On 17 July 1938, Corrigan pumped 320 gallons of gasoline into his plane and took off from Floyd Bennett Field in Brooklyn, with the nose of the plane pointed east.
He carried two chocolate bars, two boxes of fig bars, a quart of water and a U.S. map with the route from New York to California marked out.
[…]
The plane was so weighed down with fuel that it traveled 3,200 feet down the runway before leaving the ground. When it passed the eastern edge of the airfield, it was only 50 feet above the ground. Not long after that, it disappeared into the fog, heading east.
Corrigon took off despite a fuel leak that had plagued his trans-continental flight.
The Irish-American flew for 28 hours, averaging a little more than 100 mph. He landed at Baldonnel Aerodrome in Ireland, “having been given up for lost.”
Corrigan told every official who asked that one compass failed and the other pointed 180 degrees in the wrong direction. He stuck with his claimed of surprise at arriving in Ireland rather than California, wink-wink.
Corrigan had no passport or permit to land but his landing wasn’t a surprise.

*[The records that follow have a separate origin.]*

(** It returns the starting value when there is no cut or the first cut
    disconnects the graph, and one of the cuts otherwise. *)
Lemma test_cuts_first (cuts : list Z) (g : Graph) (best : Z) :
  match cuts with
  | [] => test_cuts cuts g best = best
  | w0 :: _ =>
      if is_connected (delete_edges_weight_lt w0 g)
      then test_cuts cuts g best ∈ cuts
      else test_cuts cuts g best = best
  end.
Proof.
  destruct cuts as [|w0 cuts]; simpl; [done |].
  destruct (is_connected _); [|done].
  destruct (test_cuts_in cuts (delete_edges_weight_lt w0 g) w0) as [-> | Hin].
  - left.
  - by right.
Qed.

Section graph_construction.
Variable keep : Z → Prop.
Context `{∀ w, Decision (keep w)}.
Variable S : list (list Z).
Variable n : nat.

Lemma signed_graph_inv : graph_inv keep S n n 0 (signed_graph keep S n).
Proof.
  unfold signed_graph.
  apply (for_range_inv (λ i st, graph_inv keep S n i 0 st)); [lia | |].
  - unfold graph_inv. simpl. split_and!; [done | | |].
    + intros e He. by apply elem_of_nil in He.
    + intros w Hw. by apply elem_of_nil in Hw.
    + intros a b Hab. lia.
  - intros i st Hi Hst.
    assert (graph_inv keep S n i n
      (for_ (range (i + 1) n)
         (λ j '(g, u),
            if decide (keep (at2 S i j)) then
              (add_edge i j (at2 S i j) g, set_add (at2 S i j) u)
            else (g, u)) st)) as (Hv & He & Hu & Hseen).
    { apply (for_range_inv (λ j st, graph_inv keep S n i j st)); [lia | |].
      - destruct Hst as (Hv & He & Hu & Hseen). split_and!; [done.. |].
        intros a b Hab Hlt Hb Hk. apply Hseen; [lia | done..].
      - intros j [g u] Hj (Hv & He & Hu & Hseen). cbn [fst snd] in *.
        case_decide as Hkeep; unfold graph_inv; cbn [fst snd add_edge vcount es].
        + split_and!; [done | | |].
          * intros e Hin. rewrite elem_of_set_add.
            apply elem_of_app in Hin as [Hin | Hin].
            -- destruct (He e Hin) as (? & ? & ?). auto.
            -- apply list_elem_of_singleton in Hin as ->. simpl.
               split_and!; [by left | lia | lia].
          * intros w Hw. apply elem_of_set_add in Hw as [-> | Hw]; [|by apply Hu].
            split; [done |]. exists i, j. split_and!; [lia | lia | done].
          * intros a b Hab Hlt Hb Hk. apply elem_of_set_add.
            destruct (decide (a = i ∧ b = j)) as [[-> ->] | Hne]; [by left |].
            right. apply Hseen; [lia | done..].
        + split_and!; [done.. |].
          intros a b Hab Hlt Hb Hk.
          destruct (decide (a = i ∧ b = j)) as [[-> ->] | Hne]; [done |].
          apply Hseen; [lia | done..]. }
    split_and!; [done.. |].
    intros a b Hab Hlt Hb Hk. apply Hseen; [lia | done..].
Qed.

(** The set holds exactly the weights [S[a][b]], [a < b < n], that pass
    the test, and every edge of the graph has its weight in the set. *)
Lemma signed_graph_weights (w : Z) :
  w ∈ (signed_graph keep S n).2 ↔
  keep w ∧ ∃ a b, a < b ∧ b < n ∧ at2 S a b = w.
Proof.
  destruct signed_graph_inv as (_ & _ & Hu & Hseen). split; [apply Hu |].
  intros (Hk & a & b & Hab & Hb & <-). apply Hseen; [lia | done..].
Qed.

Lemma signed_graph_edges (e : nat * nat * Z) :
  e ∈ es (signed_graph keep S n).1 →
  e.2 ∈ (signed_graph keep S n).2 ∧ e.1.1 < e.1.2 ∧ e.1.2 < n.
Proof. destruct signed_graph_inv as (_ & He & _). apply He. Qed.

Lemma signed_graph_well_formed : well_formed (signed_graph keep S n).1.
Proof.
  destruct signed_graph_inv as (Hv & He & _). intros e Hin.
  destruct (He e Hin) as (_ & ? & ?). lia.
Qed.

(** Deleting the edges lighter than the smallest weight deletes
    nothing. *)
Lemma first_cut_deletes_nothing (w0 : Z) (rest : list Z) :
  sorted (signed_graph keep S n).2 = w0 :: rest →
  delete_edges_weight_lt w0 (signed_graph keep S n).1 = (signed_graph keep S n).1.
Proof.
  intros Hs. unfold delete_edges_weight_lt.
  destruct signed_graph_inv as (Hv & He & _).
  rewrite filter_all; [by destruct (signed_graph keep S n).1 |].
  apply Forall_forall. intros e Hin.
  destruct (He e Hin) as (Hw & _).
  pose proof (sorted_head_least _ _ _ Hs _ Hw). lia.
Qed.

(** The cut the search returns on the constructed graph. *)
Lemma signed_cut :
  let G := (signed_graph keep S n).1 in
  let W := (signed_graph keep S n).2 in
  let c := test_cuts (sorted W) G 0%Z in
  (c ∈ W ∧ is_connected G = true) ∨
  (c = 0%Z ∧ (W = [] ∨ is_connected G = false)).
Proof.
  intros G W c. subst c.
  pose proof (test_cuts_first (sorted W) G 0%Z) as Hfirst.
  destruct (sorted W) as [|w0 rest] eqn:Hs.
  - right. split; [done |]. left. by apply sorted_nil.
  - subst G W. rewrite (first_cut_deletes_nothing w0 rest Hs) in Hfirst.
    destruct (is_connected _).
    + left. split; [|done]. apply elem_of_sorted. by rewrite Hs.
    + right. split; [done |]. by right.
Qed.
End graph_construction.

Lemma positive_graph_signed (S : list (list Z)) (n : nat) :
  positive_graph S n = signed_graph (λ w, w >= 0)%Z S n.
Proof. done. Qed.

Lemma negative_graph_signed (S : list (list Z)) (n : nat) :
  negative_graph S n = signed_graph (λ w, w <= 0)%Z S n.
Proof. done. Qed.

Lemma findPositiveCut_cut (self : RegnierProblem) :
  cut (__findPositiveCut self)
  = test_cuts (sorted (positive_graph (_S self) (_n self)).2)
      (positive_graph (_S self) (_n self)).1 0%Z.
Proof. unfold __findPositiveCut. by destruct (positive_graph _ _). Qed.

Lemma findNegativeCut_cut (self : RegnierProblem) :
  cut (__findNegativeCut self)
  = test_cuts (sorted (negative_graph (_S self) (_n self)).2)
      (negative_graph (_S self) (_n self)).1 0%Z.
Proof. unfold __findNegativeCut. by destruct (negative_graph _ _). Qed.

(** ** Connectivity *)

Lemma elem_of_neighbours (g : Graph) (a b : nat) :
  b ∈ neighbours g a ↔ adjacent g a b.
Proof.
  unfold neighbours, adjacent. rewrite list_elem_of_bind. split.
  - intros ([[a' b'] w] & Hin & He).
    destruct (decide (a' = a)) as [->|Ha].
    + apply list_elem_of_singleton in Hin as ->. eauto.
    + destruct (decide (b' = a)) as [->|Hb].
      * apply list_elem_of_singleton in Hin as ->. eauto.
      * by apply elem_of_nil in Hin.
  - intros (w & [He | He]).
    + exists (a, b, w). split; [|done]. rewrite decide_True by done. left.
    + exists (b, a, w). split; [|done].
      destruct (decide (b = a)) as [->|Hne]; [left |].
      rewrite decide_True by done. left.
Qed.

Lemma elem_of_expand (g : Graph) (seen : list nat) (v : nat) :
  v ∈ expand g seen ↔ v ∈ seen ∨ ∃ s, s ∈ seen ∧ adjacent g s v.
Proof.
  unfold expand. rewrite elem_of_remove_dups, elem_of_app, list_elem_of_bind.
  setoid_rewrite elem_of_neighbours. naive_solver.
Qed.

(** What [reach] returns is reached from [seen]. *)
Lemma reach_sound (g : Graph) (rounds : nat) :
  ∀ seen v, v ∈ reach g rounds seen → ∃ s, s ∈ seen ∧ rtc (adjacent g) s v.
Proof.
  induction rounds as [|k IH]; intros seen v Hv; simpl in Hv.
  - exists v. split; [done | apply rtc_refl].
  - apply IH in Hv as (s & Hs & Hpath).
    apply elem_of_expand in Hs as [Hs | (s0 & Hs0 & Hadj)].
    + eauto.
    + exists s0. split; [done |]. by eapply rtc_l.
Qed.

Lemma reach_includes (g : Graph) (rounds : nat) :
  ∀ seen v, v ∈ seen → v ∈ reach g rounds seen.
Proof.
  induction rounds as [|k IH]; intros seen v Hv; simpl; [done |].
  apply IH, elem_of_expand. by left.
Qed.

Lemma reach_NoDup (g : Graph) (rounds : nat) :
  ∀ seen, NoDup seen → NoDup (reach g rounds seen).
Proof.
  induction rounds as [|k IH]; intros seen Hnd; simpl; [done |].
  apply IH, NoDup_remove_dups.
Qed.

Lemma adjacent_bounded (g : Graph) (a b : nat) :
  well_formed g → adjacent g a b → b < vcount g.
Proof.
  intros Hwf (w & [He | He]); apply Hwf in He; cbn [fst snd] in He; lia.
Qed.

Lemma reach_bounded (g : Graph) (rounds : nat) :
  well_formed g →
  ∀ seen, (∀ s, s ∈ seen → s < vcount g) →
  ∀ v, v ∈ reach g rounds seen → v < vcount g.
Proof.
  intros Hwf. induction rounds as [|k IH]; intros seen Hseen v Hv; simpl in Hv.
  - by apply Hseen.
  - eapply IH; [|exact Hv]. intros s Hs.
    apply elem_of_expand in Hs as [Hs | (s0 & _ & Hadj)]; [by apply Hseen |].
    by eapply adjacent_bounded.
Qed.

(** A set that a step does not enlarge holds everything reached from
    it. *)
Lemma closed_holds_reached (g : Graph) (seen : list nat) :
  (∀ v, v ∈ expand g seen → v ∈ seen) →
  ∀ s v, rtc (adjacent g) s v → s ∈ seen → v ∈ seen.
Proof.
  intros Hclosed s v Hpath. induction Hpath as [|s s' v Hadj _ IH]; [done |].
  intros Hs. apply IH, Hclosed, elem_of_expand. eauto.
Qed.

Lemma longer_when_more {A : Type} (l k : list A) :
  NoDup l → (∀ x, x ∈ l → x ∈ k) → ¬ (∀ x, x ∈ k → x ∈ l) → length l < length k.
Proof.
  intros Hnd Hsub Hnot.
  pose proof (NoDup_submseteq l k Hnd Hsub) as Hms.
  destruct (decide (length k ≤ length l)) as [Hle|Hgt]; [|lia].
  exfalso. apply Hnot. intros x Hx.
  by rewrite (submseteq_length_Permutation l k Hms Hle).
Qed.

(** After [rounds] steps either everything reached from [seen] has been
    found, or each step has found a new vertex. *)
Lemma reach_complete_or_grows (g : Graph) (rounds : nat) :
  ∀ seen, NoDup seen →
    (∀ s v, s ∈ seen → rtc (adjacent g) s v → v ∈ reach g rounds seen) ∨
    length seen + rounds ≤ length (reach g rounds seen).
Proof.
  induction rounds as [|k IH]; intros seen Hnd; simpl.
  - right. lia.
  - destruct (decide (Forall (λ v, v ∈ seen) (expand g seen))) as [Hclosed|Hopen].
    + left. intros s v Hs Hpath. apply reach_includes, elem_of_expand. left.
      eapply closed_holds_reached; [|exact Hpath | exact Hs].
      by apply Forall_forall.
    + assert (length seen < length (expand g seen)) as Hlonger.
      { apply longer_when_more; [done | |].
        - intros v Hv. apply elem_of_expand. by left.
        - intros Hall. apply Hopen. by apply Forall_forall. }
      destruct (IH (expand g seen)) as [Hall | Hlen]; [apply NoDup_remove_dups | |].
      * left. intros s v Hs Hpath. apply (Hall s); [|done].
        apply elem_of_expand. by left.
      * right. lia.
Qed.

(** [is_connected] decides whether every vertex is joined to vertex 0 by a
    path of edges. *)
Lemma is_connected_spec (g : Graph) :
  well_formed g →
  is_connected g = true ↔
  0 < vcount g ∧ ∀ v, v < vcount g → rtc (adjacent g) 0 v.
Proof.
  intros Hwf. unfold is_connected.
  destruct (vcount g) as [|n] eqn:Hn; [split; [done | lia] |].
  rewrite bool_decide_eq_true, Forall_forall. split.
  - intros Hall. split; [lia |]. intros v Hv.
    destruct (reach_sound g (S n) [0] v) as (s & Hs & Hpath).
    { apply Hall, elem_of_seq. lia. }
    by apply list_elem_of_singleton in Hs as ->.
  - intros [_ Hall] v Hv. apply elem_of_seq in Hv.
    destruct (reach_complete_or_grows g (S n) [0]) as [Hfound | Hgrows].
    { apply NoDup_singleton. }
    + apply (Hfound 0); [left | apply Hall; lia].
    + exfalso.
      assert (length (reach g (S n) [0]) ≤ length (seq 0 (S n))) as Hle.
      { apply submseteq_length, NoDup_submseteq.
        - apply reach_NoDup, NoDup_singleton.
        - intros u Hu. apply elem_of_seq.
          pose proof (reach_bounded g (S n) Hwf [0]) as Hb.
          rewrite Hn in Hb. apply Hb in Hu; [lia |].
          intros s Hs. apply list_elem_of_singleton in Hs. lia. }
      rewrite length_seq in Hle. change (length [0]) with 1 in Hgrows. lia.
Qed.

(** The graphs of the two heuristics are well formed, so the test the
    search applies to them is connectivity. *)
Lemma heuristic_graph_connected (keep : Z → Prop) `{∀ w, Decision (keep w)}
    (S : list (list Z)) (n : nat) :
  let G := (signed_graph keep S n).1 in
  is_connected G = true ↔ 0 < n ∧ ∀ v, v < n → rtc (adjacent G) 0 v.
Proof.
  intros G. subst G.
  rewrite is_connected_spec by apply signed_graph_well_formed.
  by destruct (signed_graph_inv keep S n) as (-> & _).
Qed.

(** *** The claim about the cuts *)

(** C4, as the code has it. The cut of the positive heuristic is never
    negative. For each heuristic, the weights it collects are the values
    [S[a][b]], [a < b], of its sign; when it collected some weight and its
    graph is connected, the cut it returns is one of the collected
    weights; when it collected none, or its graph is not connected (the
    smallest weight then already fails the test), it returns the initial
    value 0, whether or not 0 is a collected weight. A graph is connected
    when it has a vertex and every vertex is joined to vertex 0 by a path
    of its edges. *)
Theorem heuristic_cuts (self : RegnierProblem) :
  let Gp := (positive_graph (_S self) (_n self)).1 in
  let Wp := (positive_graph (_S self) (_n self)).2 in
  let Gn := (negative_graph (_S self) (_n self)).1 in
  let Wn := (negative_graph (_S self) (_n self)).2 in
  let cp := cut (__findPositiveCut self) in
  let cn := cut (__findNegativeCut self) in
  (0 ≤ cp)%Z ∧
  ((cp ∈ Wp ∧ is_connected Gp = true) ∨
   (cp = 0%Z ∧ (Wp = [] ∨ is_connected Gp = false))) ∧
  ((cn ∈ Wn ∧ is_connected Gn = true) ∨
   (cn = 0%Z ∧ (Wn = [] ∨ is_connected Gn = false))) ∧
  (∀ w, w ∈ Wp ↔ (w >= 0)%Z ∧ ∃ a b, a < b ∧ b < _n self ∧ at2 (_S self) a b = w) ∧
  (∀ w, w ∈ Wn ↔ (w <= 0)%Z ∧ ∃ a b, a < b ∧ b < _n self ∧ at2 (_S self) a b = w) ∧
  (is_connected Gp = true ↔ 0 < _n self ∧ ∀ v, v < _n self → rtc (adjacent Gp) 0 v) ∧
  (is_connected Gn = true ↔ 0 < _n self ∧ ∀ v, v < _n self → rtc (adjacent Gn) 0 v).
Proof.
  cbv zeta. rewrite findPositiveCut_cut, findNegativeCut_cut.
  rewrite positive_graph_signed, negative_graph_signed.
  pose proof (signed_cut (λ w, w >= 0)%Z (_S self) (_n self)) as Hp.
  pose proof (signed_cut (λ w, w <= 0)%Z (_S self) (_n self)) as Hn.
  cbv zeta in Hp, Hn.
  split_and!.
  - destruct Hp as [[Hin _] | [-> _]]; [|done].
    apply signed_graph_weights in Hin as [Hge _]. lia.
  - done.
  - done.
  - apply signed_graph_weights.
  - apply signed_graph_weights.
  - apply heuristic_graph_connected.
  - apply heuristic_graph_connected.
Qed.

The first person Corrigan met was an army officer. Corrigan introduced himself saying, ‘I left New York yesterday morning headed for California.’ He added, ‘I got mixed up in the clouds, and I must have flown the wrong way.’ The officer responded, ‘Yes, we know.’ Corrigan was surprised, ‘Really?’ he said. ‘How did you find out?’ The officer replied: ‘Oh, there was a small piece in the paper saying someone might be flying over this way. Then we got a phone call from Belfast saying a plane with American markings had passed over, headed down the coast.’
[…]
… the American minister wanted an explanation as to how Corrigan ended up in Ireland. Corrigan knew this was a key moment. He smiled and explained that he had taken off from Floyd Bennett Field–heading east. ‘It was a very foggy morning,’ he pointed out. ‘I see,’ said [Stephen] Cudahy dryly.
Irish inspectors found more than 60 violations, including those leaky fuel pipes.
As the journalist H. R. Knickerbocker reported after inspecting the plane: “As I looked over it at the Dublin airdrome I really marveled that anyone should have been rash enough even to go in the air with it, much less try to fly the Atlantic. He built it, or rebuilt it, practically as a boy would build a scooter out of a soapbox and a pair of old roller skates. It looked it. The nose of the engine hood was a mass of patches soldered by Corrigan himself into a crazy-quilt design. The door behind which Corrigan crouched for twenty-eight hours was fastened together with a piece of baling wire.”
Back in the States, the Bureau of Air Commerce suspended his pilot’s license for 14 days.
He boxed up his plane and returned to New York on the steamship Manhattan. On 05 August 1938, 30,000 New Yorkers celebrated his return.
Douglas ‘Wrong Way’ Corrigan, 88, died 09 December 1995.
The first non-stop trans-Atlantic flight began 14 June 14 1919; British aviators John Alcock and Arthur Whitten Brown flew out of St. John’s, Newfoundland, and landed in Ireland the next day.